Assuming that is correct, thats not the point. You seem to think that god of the gaps stops at a certian point where after you are logically free to make up whatever you like simply because you believe science wont be able to explain whatever it is. God of the gaps refers to a gap in knowledge, it doesnt matter if we will ever fill that gap scientifically.

You can kid yourself that it will, but given that practically we will never even probe the earliest moments of the Big Bang because it would take an accelerator a lightyear in diameter, how on earth are you going to probe back before that?

I dont kid myself actually. In fact I said realistically you are probably correct. The point is talking in absolutes that 'we will never figure out how to understand the universe' in this way is just used to support your religious conviction. But its irrelevant anyway. Even if it is impossible to know, filling it with a god is just like the ancients who thought the stars were gods. Its a gap, and you fill it with god.

Thanks for this.
It wasnt an insult I hope you realise? Quantum Mechanics seems to be the most "scientific" study of the universe that can answer this question. Much of it isnt science in the strictest sence however and everyone involved that I have heard has admitted this, so you have to take some of it with a pinch of salt. However, aside from QM there is no way of real way of knowing at least at this point.

So is this an argumentum ad past failure? Because they have been bad in the past, they will be bad on everything? My point was that they came up with the traits of the first cause and modern scientific knowledge can't seem to top what they did.

I know you are going to hate this, but this is not just that theyve been wrong in the past, but that they are incapable of ever teaching us anything, unlike science, enabling us to really know things. All they would have is logic, and as I said a logically consisent argument is doable for just about anything. It doesnt mean its valid. Theology is trying to back up its religious beleif, but philosophy tries and use logic to try and figure out the most reasonable, logical, conclusion. In that respect philosophers are far more reasonable using logic than Theologians, but that doesnt mean philosophers can ever know either.

I would agree with you Ed if you could provide a single empirical test for anything prior to 10^-43 sec after the Big Bang. There is no empirical/observational data for you to check the logic. All we have is logic for this.

Exactly, that is why all we have is logic for those things but all that means is the idea can be logically consistent. It doesnt mean its reality.

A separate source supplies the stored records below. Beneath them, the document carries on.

(** The parsed form is well-formed, and the builder appends its encoding. *)
Lemma small_entries : forallb (λ v, match opcodeArray !! Z.to_nat v with Some o => (opc_value o =? v) && (opc_length o =? 1) | None => false end) (0 :: 79 :: seqZ 81 16) = true.
Proof. vm_compute. reflexivity. Qed.
Lemma small_entry v : (v = 0 ∨ 79 ≤ v ≤ 96) ∧ v ≠ 80 → opc_value (entry_of v) = v ∧ opc_length (entry_of v) = 1 ∧ opcodeArray !! Z.to_nat v = Some (entry_of v).
Proof.
  intros Hv. pose proof (proj1 (forallb_forall _ _) small_entries v) as Hok. cbv beta in Hok. unfold entry_of.
  destruct (opcodeArray !! Z.to_nat v) as [o|]; cbn [default from_option id].
  - rewrite andb_true_iff, !Z.eqb_eq in Hok. by destruct Hok; [apply list_elem_of_In; rewrite !elem_of_cons, elem_of_seqZ; lia|].
  - discriminate Hok. apply list_elem_of_In. rewrite !elem_of_cons, elem_of_seqZ. lia.
Qed.
Lemma small_push_range data v : are_bytes data → small_push data = Some v → (v = 0 ∨ 79 ≤ v ≤ 96) ∧ v ≠ 80.
Proof.
  intros Hb. destruct data as [|d [|]]; simpl; [intros [= <-]; unfold Op0; lia| |done]. apply are_bytes_cons in Hb as [Hb _]. unfold is_byte, Op1, Op0, Op1Negate in *.
  repeat case_match; intros [= <-]; lia.
Qed.
Lemma push_pop_ok data : are_bytes data → zlen data < 2 ^ 32 → pop_ok (push_pop data).
Proof.
  intros Hb Hlen. unfold push_pop, pop_ok. destruct (small_push data) as [v|] eqn:Hs; cbn [pop_opcode pop_data].
  - destruct (small_entry v (small_push_range _ _ Hb Hs)) as (-> & Hl & Ho). split; [by eapply small_push_byte|]. split; [done|]. by rewrite Hl.
  - assert (1 ≤ zlen data) as Hn by (destruct data; [done|]; zlia). destruct (push_opcode_entry _ Hn) as (Hv & _ & _ & -> & _ & Ho & ->). split; [done|]. split; [done|].
    unfold data_fits, OpPushData1. destruct (Z.ltb_spec (zlen data) 76).
    + rewrite (proj2 (Z.eqb_neq _ _)), (proj2 (Z.ltb_lt _ _)) by lia. lia.
    + destruct (Z.leb_spec (zlen data) 255); [change (zlen data < 256); lia|]. by destruct (Z.leb_spec (zlen data) 65535); [change (zlen data < 65536); lia|].
Qed.
(** The choice of the builder is [small_push], and its last part writes the encoding. *)
Definition addLong (b : ScriptBuilder) (data : list Z) : ScriptBuilder :=
  let dataLen := zlen data in
  append (if dataLen <? OpPushData1 then append b [GoInt.uint8 (OpData1 - 1 + dataLen)]
          else if dataLen <=? 0xff then append b [OpPushData1; GoInt.uint8 dataLen]
          else if dataLen <=? 0xffff then append (append b [OpPushData2]) (LE.put 2 (GoInt.uint16 dataLen))
          else append (append b [OpPushData4]) (LE.put 4 (GoInt.uint32 dataLen))) data.
Lemma addData_cases b data : are_bytes data → addData b data = match small_push data with Some v => append b [v] | None => addLong b data end.
Proof.
  intros Hb. unfold addData. cbv zeta. destruct data as [|d [|d2 data]]; [done| |].
  - cbn [small_push head default from_option id]. change (zlen [d]) with 1. cbn [Z.eqb orb andb Pos.eqb]. apply are_bytes_cons in Hb as [Hb _]. unfold is_byte in Hb. destruct (d =? 0) eqn:E0; [done|].
    destruct (Z.leb_spec d 16); [by rewrite GoInt.uint8_id by (unfold Op1; lia)|]. by destruct (d =? 129).
  - set (l := d :: d2 :: data) in *. change (small_push l) with (@None Z). assert (2 ≤ zlen l) as Hn by (unfold l; rewrite !zlen_cons; pose proof (zlen_nonneg data); lia).
    rewrite (proj2 (Z.eqb_neq (zlen l) 0)), (proj2 (Z.eqb_neq (zlen l) 1)) by lia. done.
Qed.
Lemma addLong_encoding b data : 1 ≤ zlen data < 2 ^ 32 → addLong b data =
  append b (encoding {| pop_opcode := entry_of (push_opcode (zlen data)); pop_data := data |}).
Proof.
  intros Hn. destruct (push_opcode_entry (zlen data) ltac:(lia)) as (_ & _ & _ & Hv & _ & _ & Hl). unfold encoding. cbn [pop_opcode pop_data]. rewrite Hv, Hl. clear Hv Hl.
  unfold addLong, append, push_opcode, OpPushData1, OpData1. cbn [sb_script sb_err]. cbv zeta. destruct (Z.ltb_spec (zlen data) 76).
  - rewrite GoInt.uint8_id by lia. unfold prefix_size. rewrite (proj2 (Z.eqb_neq _ _)), (proj2 (Z.eqb_neq _ (-2))), (proj2 (Z.eqb_neq _ (-4))) by lia.
    replace (1 - 1 + zlen data) with (zlen data) by lia. cbn [sb_script sb_err]. by rewrite <- (assoc_L (++)).
  - destruct (Z.leb_spec (zlen data) 255).
    { rewrite GoInt.uint8_id by lia. cbn [sb_script sb_err]. rewrite <- (assoc_L (++)). change (prefix_size (-1)) with 1%nat. simpl LE.put. by rewrite Z.mod_small by lia. }
    destruct (Z.leb_spec (zlen data) 65535); unfold GoInt.uint16, GoInt.uint32; rewrite GoInt.uwrap_id by (unfold GoInt.in_uint; lia); cbn [sb_script sb_err]; by rewrite <- !(assoc_L (++)).
Qed.
Lemma addData_encoding b data : are_bytes data → zlen data < 2 ^ 32 → addData b data = append b (encoding (push_pop data)).
Proof.
  intros Hb Hlen. rewrite addData_cases by done. unfold push_pop. destruct (small_push data) as [v|] eqn:Hs.
  - destruct (small_entry v (small_push_range _ _ Hb Hs)) as (Hv & Hl & _). unfold encoding. cbn [pop_opcode pop_data]. by rewrite Hv, Hl.
  - apply addLong_encoding. destruct data; [done|]. rewrite zlen_cons in *. pose proof (zlen_nonneg data). lia.
Qed.
Lemma canonicalDataSize_encoding data : are_bytes data → zlen data < 2 ^ 32 → canonicalDataSize data = zlen (encoding (push_pop data)).
Proof.
  intros Hb Hlen. pose proof (addData_encoding NewScriptBuilder data Hb Hlen) as E. apply (f_equal (λ b, zlen (sb_script b))) in E. simpl in E. rewrite <- E. clear E.
  unfold canonicalDataSize, addData. cbv zeta. set (d0 := default 0 (head data)). destruct (Z.eqb_spec (zlen data) 0) as [|Hne]; [done|]. cbn [orb].
  destruct (zlen data =? 1) eqn:E1; cbn [andb].
  - destruct (d0 <=? 16) eqn:E16; [by destruct (d0 =? 0)|]. assert (d0 =? 0 = false) as -> by (apply Z.eqb_neq; apply Z.leb_gt in E16; lia). destruct (d0 =? 129); [done|].
    apply Z.eqb_eq in E1. rewrite E1. cbn. rewrite zlen_cons, E1. done.
  - repeat case_match; unfold append; cbn [sb_script NewScriptBuilder]; rewrite ?zlen_app, ?zlen_cons; unfold zlen; simpl; lia.
Qed.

And indeed, logic is a funny thing. Where did it come from? I find it hard to bring it out of utter nothingness. Maybe you don't.

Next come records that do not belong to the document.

Module StandardProps.
(** C38: standard scripts are addresses.  The script that pays to an address of the right size is one that [ExtractScriptPubKeyAddress] reads as the class of
    the address and the address itself.  Conversely a script public key of bytes from which an address is extracted is the script that pays to that address, byte
    for byte, and the address has the right size and the prefix of the parameters. *)
Theorem pay_to_address_correct (a : Address) :
  (valid_address a → ∃ spk, PayToAddrScript (Some a) = Ret spk ∧ ExtractScriptPubKeyAddress spk (address_Prefix a) = Ret (class_of a, Some a) ∧ GetScriptClass (spk_Script spk) = Ret (class_of a)) ∧
  (∀ spk p c, are_bytes (spk_Script spk) → 0 ≤ spk_Version spk → ExtractScriptPubKeyAddress spk p = Ret (c, Some a) →
     PayToAddrScript (Some a) = Ret spk ∧ valid_address a ∧ address_Prefix a = p ∧ c = class_of a).
Proof.
  split.
  - intros Hv. exists (address_spk a). split; [by apply PayToAddrScript_spec|]. split; [by apply Extract_of_address|]. unfold GetScriptClass, address_spk. cbn [spk_Script].
    by rewrite encodings_parse, typeOf_address by (done || by apply address_pops_ok).
  - intros spk p c Hb Hver Hx. destruct (Extract_inv spk p c a Hb Hver Hx) as (-> & Hv & Hp & Hc). split; [by apply PayToAddrScript_spec|]. done.
Qed.
Lemma pay_to_address_correct_witness : ∃ spk, PayToAddrScript (Some AddressProps.sample_address) = Ret spk ∧
  ExtractScriptPubKeyAddress spk Bech32PrefixKaspaTest = Ret (PubKeyTy, Some AddressProps.sample_address) ∧ GetScriptClass (spk_Script spk) = Ret PubKeyTy.
Proof. exact (proj1 (pay_to_address_correct AddressProps.sample_address) (proj1 AddressProps.sample_encodable)). Defined.
End StandardProps.
Fixpoint checkOutputsStandard (pol : policy) (outputs : list DomainTransactionOutput) : outcome poolError unit :=
  match outputs with
  | [] => Ret ()
  | txOut :: outputs =>
      if spk_Version (out_ScriptPublicKey txOut) >? MaxScriptPublicKeyVersion then Fail (TxRuleError RejectNonstandard)
      else
        let? class := scriptClass (spk_Script (out_ScriptPublicKey txOut)) in
        if bool_decide (class = NonStandardTy) then Fail (TxRuleError RejectNonstandard)
        else if isDust txOut (MinRelayTxFee pol) then Fail (TxRuleError RejectDust)
        else checkOutputsStandard pol outputs
  end.
Definition checkTransactionStandard (tx : DomainTransaction) (pol : policy) : outcome poolError unit :=
  if tx_Version tx >? MaxTxVersion pol then Fail (TxRuleError RejectNonstandard)
  else
    let serializedLen := TransactionEstimatedSerializedSize tx in
    if serializedLen >? MaxStandardTxSize then Fail (TxRuleError RejectNonstandard)
    else if existsb (λ txIn, zlen (in_SignatureScript txIn) >? maxStandardSigScriptSize) (tx_Inputs tx) then Fail (TxRuleError RejectNonstandard)
    else checkOutputsStandard pol (tx_Outputs tx).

Logic is just reasoning abilities, but as I said it can be abused.

Edited to add: Ed, while you say that one can put anything into existence with logic, what do you think is happening with string theory? It now postulates an infinitude of unobservable universes and calls it science and they call it the brane theory. They can never observe these things, not even in principle. So, yes, Ed, one can use logic and math wildly when there is no input from the observable. So why is it wrong for me to do it and right for physics to do it?

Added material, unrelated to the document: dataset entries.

(* ===== verification/MempoolSpec.v ===== *)
(** * The invariant of the mempool

    The transactions by fee rate are sorted by a total order, in which the binary search finds the place of a transaction.  The indices of the main pool hold exactly the inputs and the outputs of its
    transactions, a transaction is chained as long as one of its inputs was made by a transaction of the pool, and the orphan pool is indexed by all inputs of the orphans.  Every operation preserves this and
    ends without an error of the pool itself. *)
From stdpp Require Import sorting.
From Stdlib Require Import Floats.SpecFloat.
From S2P Require Import Prelude Externalapi UtxoDiff ScriptNum ScriptStack OpcodeTable Script Hashing SigCache Opcode Engine.
From S2P Require Import Interval ReachabilityData Reachability DagTopology Block Ghostdag GhostdagOrder Heap Window DifficultyManager Traversal TransactionValidator PastUtxo Stores Bech32 StandardScripts Mempool.
Import Interval TransactionHashing Script TransactionValidator PastUtxo Standard Mempool.
Local Open Scope Z_scope.
Local Open Scope prog_scope.

Abbreviation pointer := nat (only parsing).
Abbreviation txID := (list Z) (only parsing).
(* ===== verification/MempoolProps.v ===== *)
(** * Properties of the mempool

    What the pool relies on in the consensus, the invariant that all operations of the pool keep, and the claims with their instances. *)
From stdpp Require Import sorting.
From Stdlib Require Import Floats.SpecFloat.
From S2P Require Import Prelude Externalapi UtxoDiff ScriptNum ScriptStack OpcodeTable Script Hashing SigCache Opcode Engine OpcodeSafety.
From S2P Require Import Interval ReachabilityData Reachability DagTopology Block Ghostdag GhostdagOrder Heap Window DifficultyManager Traversal TransactionValidator PastUtxo Stores Bech32 StandardScripts Mempool MempoolSpec.
Import Interval TransactionHashing Script TransactionValidator PastUtxo Standard Mempool.
Local Open Scope Z_scope.
Local Open Scope prog_scope.

Abbreviation pointer := nat (only parsing).
Abbreviation txID := (list Z) (only parsing).

(** ** Descriptors stay

    The model never frees a descriptor, and never makes it lead to another transaction. *)
Definition desc_le (m m' : mainPool) : Prop := ∀ d desc, descriptors m !! d = Some desc → ∃ desc', descriptors m' !! d = Some desc' ∧ td_tx desc' = td_tx desc.
#[export] Instance desc_le_preorder : PreOrder desc_le.
Proof. split; [intros m d desc Hd; by exists desc|]. intros m1 m2 m3 H1 H2 d desc Hd. destruct (H1 d desc Hd) as (x & Hx & E). destruct (H2 d x Hx) as (y & Hy & E'). exists y. split; congruence. Qed.

Definition keeps {A} (f : prog mainPool poolError A) : Prop := ∀ m, desc_le m (f m).1.
Create HintDb keeps.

Hey look, I dont know that much about Quantum Theory so Im not going to argue for it or. The difference is however that it is based on things about the universe that rest far more on reality than simply a will to put a religious belief bible-god where the gap lies. Your faith requires you to believe regardless, but you cant say the same for Quantum theorists who are trying to use reason and logic in the correct way and they certianly dont claim certainty in their ideas.

And to push ahead a bit further, doesn't this creation of something ex nihilo sound a bit like what theists are often criticized for? I mean if all positions have to end with the creation of something out of utter nothingness, in what way are you less a creationist than I?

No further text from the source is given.